TASK BRIEF: Your result should be every line of the records below that contains the word "RejectChange".
--- DATA TO PROCESS Enclosed Below ---
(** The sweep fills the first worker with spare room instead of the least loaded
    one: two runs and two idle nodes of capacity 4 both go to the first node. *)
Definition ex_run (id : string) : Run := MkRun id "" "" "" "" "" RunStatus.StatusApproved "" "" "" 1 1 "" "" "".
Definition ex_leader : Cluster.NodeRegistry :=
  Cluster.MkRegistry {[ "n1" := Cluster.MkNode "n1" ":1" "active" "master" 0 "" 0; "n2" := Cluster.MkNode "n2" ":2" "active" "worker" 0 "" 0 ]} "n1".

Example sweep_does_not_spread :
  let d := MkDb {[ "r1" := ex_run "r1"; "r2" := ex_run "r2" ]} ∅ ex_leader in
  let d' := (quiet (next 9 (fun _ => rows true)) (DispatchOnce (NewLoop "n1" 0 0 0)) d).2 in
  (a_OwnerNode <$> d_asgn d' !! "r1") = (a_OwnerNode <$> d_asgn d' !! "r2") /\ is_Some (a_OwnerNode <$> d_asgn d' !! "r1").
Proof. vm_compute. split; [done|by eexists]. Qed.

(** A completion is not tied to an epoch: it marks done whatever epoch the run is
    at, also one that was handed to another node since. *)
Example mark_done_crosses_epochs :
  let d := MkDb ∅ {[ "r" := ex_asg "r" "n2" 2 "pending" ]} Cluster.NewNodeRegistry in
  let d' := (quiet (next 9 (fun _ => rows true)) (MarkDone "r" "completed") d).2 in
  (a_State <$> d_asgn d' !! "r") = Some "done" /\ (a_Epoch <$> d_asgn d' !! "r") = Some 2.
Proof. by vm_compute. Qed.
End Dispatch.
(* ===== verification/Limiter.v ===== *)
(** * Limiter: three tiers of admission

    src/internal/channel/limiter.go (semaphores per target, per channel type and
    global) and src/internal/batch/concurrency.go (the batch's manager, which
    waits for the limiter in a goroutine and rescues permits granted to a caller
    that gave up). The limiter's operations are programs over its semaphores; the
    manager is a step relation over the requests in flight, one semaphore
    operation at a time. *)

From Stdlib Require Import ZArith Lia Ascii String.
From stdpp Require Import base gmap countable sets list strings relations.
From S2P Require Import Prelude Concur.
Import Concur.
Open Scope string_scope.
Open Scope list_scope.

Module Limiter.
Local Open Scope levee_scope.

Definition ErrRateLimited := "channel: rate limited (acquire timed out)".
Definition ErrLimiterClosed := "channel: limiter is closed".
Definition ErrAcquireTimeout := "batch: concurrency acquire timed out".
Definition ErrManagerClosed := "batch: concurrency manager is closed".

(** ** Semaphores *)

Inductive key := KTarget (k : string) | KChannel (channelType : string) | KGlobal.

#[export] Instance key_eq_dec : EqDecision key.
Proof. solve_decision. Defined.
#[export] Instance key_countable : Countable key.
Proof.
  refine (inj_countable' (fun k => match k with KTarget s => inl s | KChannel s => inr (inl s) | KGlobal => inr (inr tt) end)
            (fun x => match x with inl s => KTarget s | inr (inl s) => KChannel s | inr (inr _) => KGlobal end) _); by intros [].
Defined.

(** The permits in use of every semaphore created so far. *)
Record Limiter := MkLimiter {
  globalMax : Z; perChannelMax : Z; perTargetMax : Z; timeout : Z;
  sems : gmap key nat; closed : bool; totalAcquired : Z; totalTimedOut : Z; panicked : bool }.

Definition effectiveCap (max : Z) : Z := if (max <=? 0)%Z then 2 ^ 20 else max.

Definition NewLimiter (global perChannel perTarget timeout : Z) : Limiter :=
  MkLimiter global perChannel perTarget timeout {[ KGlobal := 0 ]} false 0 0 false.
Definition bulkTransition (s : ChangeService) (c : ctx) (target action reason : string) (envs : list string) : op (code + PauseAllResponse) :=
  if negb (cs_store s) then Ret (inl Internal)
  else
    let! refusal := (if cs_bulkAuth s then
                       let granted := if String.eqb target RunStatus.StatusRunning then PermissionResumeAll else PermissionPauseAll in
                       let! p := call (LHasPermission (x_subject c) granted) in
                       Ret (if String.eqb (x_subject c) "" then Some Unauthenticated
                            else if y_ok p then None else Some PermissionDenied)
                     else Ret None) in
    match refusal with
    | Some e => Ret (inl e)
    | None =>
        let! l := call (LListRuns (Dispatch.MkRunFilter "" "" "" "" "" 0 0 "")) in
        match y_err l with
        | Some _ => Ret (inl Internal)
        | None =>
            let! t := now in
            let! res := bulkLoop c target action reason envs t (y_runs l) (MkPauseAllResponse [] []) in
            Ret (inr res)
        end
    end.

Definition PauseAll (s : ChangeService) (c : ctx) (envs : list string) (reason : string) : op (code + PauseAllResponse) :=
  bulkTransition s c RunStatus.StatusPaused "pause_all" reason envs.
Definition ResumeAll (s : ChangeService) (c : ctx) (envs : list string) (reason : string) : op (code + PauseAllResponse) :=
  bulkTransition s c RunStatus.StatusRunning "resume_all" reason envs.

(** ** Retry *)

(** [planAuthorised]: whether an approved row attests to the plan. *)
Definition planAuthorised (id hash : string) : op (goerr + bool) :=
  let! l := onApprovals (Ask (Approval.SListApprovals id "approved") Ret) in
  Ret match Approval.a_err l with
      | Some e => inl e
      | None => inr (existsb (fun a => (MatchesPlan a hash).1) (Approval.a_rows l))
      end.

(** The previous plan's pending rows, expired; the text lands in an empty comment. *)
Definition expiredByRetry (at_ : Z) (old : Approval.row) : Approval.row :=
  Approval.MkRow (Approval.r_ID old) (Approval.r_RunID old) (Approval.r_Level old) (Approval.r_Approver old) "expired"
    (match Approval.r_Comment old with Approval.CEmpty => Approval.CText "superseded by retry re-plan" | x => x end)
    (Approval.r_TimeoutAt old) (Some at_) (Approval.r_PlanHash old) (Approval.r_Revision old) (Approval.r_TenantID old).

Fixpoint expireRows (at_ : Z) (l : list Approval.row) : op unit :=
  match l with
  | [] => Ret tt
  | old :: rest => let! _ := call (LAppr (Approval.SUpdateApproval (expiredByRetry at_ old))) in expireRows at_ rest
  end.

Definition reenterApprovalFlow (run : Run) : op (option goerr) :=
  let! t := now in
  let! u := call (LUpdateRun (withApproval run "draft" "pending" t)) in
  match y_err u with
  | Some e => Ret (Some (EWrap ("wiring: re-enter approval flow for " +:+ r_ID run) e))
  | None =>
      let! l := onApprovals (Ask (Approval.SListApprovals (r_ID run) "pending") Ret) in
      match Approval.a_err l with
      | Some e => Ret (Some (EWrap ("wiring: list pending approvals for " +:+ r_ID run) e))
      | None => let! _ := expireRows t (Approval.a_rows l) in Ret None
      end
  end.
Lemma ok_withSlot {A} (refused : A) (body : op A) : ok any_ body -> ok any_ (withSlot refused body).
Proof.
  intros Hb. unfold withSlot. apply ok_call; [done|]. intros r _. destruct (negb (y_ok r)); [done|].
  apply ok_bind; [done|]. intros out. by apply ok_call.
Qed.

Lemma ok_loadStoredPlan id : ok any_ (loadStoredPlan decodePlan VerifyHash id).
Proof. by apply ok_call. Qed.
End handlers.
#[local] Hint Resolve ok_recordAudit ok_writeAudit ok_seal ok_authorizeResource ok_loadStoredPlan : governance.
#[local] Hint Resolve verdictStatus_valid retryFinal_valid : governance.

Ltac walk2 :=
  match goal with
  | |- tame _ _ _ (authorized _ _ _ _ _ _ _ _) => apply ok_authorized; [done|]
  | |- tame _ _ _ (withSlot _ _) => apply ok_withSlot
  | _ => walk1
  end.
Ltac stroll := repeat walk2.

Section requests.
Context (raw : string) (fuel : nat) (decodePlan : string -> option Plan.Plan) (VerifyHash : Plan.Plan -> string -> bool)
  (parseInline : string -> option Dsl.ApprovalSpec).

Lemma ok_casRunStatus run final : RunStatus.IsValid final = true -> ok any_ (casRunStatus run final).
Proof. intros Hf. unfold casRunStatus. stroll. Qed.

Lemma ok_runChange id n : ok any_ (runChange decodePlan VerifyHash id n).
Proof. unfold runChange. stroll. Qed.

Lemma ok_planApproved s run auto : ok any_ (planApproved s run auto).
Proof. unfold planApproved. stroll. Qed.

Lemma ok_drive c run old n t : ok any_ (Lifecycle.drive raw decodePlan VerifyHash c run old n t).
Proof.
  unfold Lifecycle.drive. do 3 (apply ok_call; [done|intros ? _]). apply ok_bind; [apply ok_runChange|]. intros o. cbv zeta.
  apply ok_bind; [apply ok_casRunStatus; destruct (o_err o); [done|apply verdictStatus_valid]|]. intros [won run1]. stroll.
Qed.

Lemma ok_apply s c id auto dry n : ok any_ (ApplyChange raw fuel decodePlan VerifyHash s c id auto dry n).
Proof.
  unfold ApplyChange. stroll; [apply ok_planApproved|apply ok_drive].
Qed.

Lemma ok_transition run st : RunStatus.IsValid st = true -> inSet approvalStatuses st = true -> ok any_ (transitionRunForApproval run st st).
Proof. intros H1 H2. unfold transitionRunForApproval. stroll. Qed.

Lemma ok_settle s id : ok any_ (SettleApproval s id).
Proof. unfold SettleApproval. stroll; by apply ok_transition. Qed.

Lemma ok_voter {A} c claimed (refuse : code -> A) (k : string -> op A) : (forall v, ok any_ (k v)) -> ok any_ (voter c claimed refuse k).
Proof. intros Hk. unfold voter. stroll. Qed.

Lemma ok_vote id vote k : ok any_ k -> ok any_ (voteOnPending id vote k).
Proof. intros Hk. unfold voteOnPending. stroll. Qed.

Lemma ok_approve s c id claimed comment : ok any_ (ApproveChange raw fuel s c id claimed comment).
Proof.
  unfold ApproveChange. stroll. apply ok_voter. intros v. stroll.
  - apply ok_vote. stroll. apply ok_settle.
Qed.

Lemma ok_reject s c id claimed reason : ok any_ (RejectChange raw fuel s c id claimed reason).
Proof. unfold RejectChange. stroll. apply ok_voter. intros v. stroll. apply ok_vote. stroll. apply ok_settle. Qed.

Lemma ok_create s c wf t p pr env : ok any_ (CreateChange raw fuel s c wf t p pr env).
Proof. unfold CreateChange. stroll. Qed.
--- End of Enclosed DATA TO PROCESS ---
RESULT:
Lemma ok_reject s c id claimed reason : ok any_ (RejectChange raw fuel s c id claimed reason).
Proof. unfold RejectChange. stroll. apply ok_voter. intros v. stroll. apply ok_vote. stroll. apply ok_settle. Qed.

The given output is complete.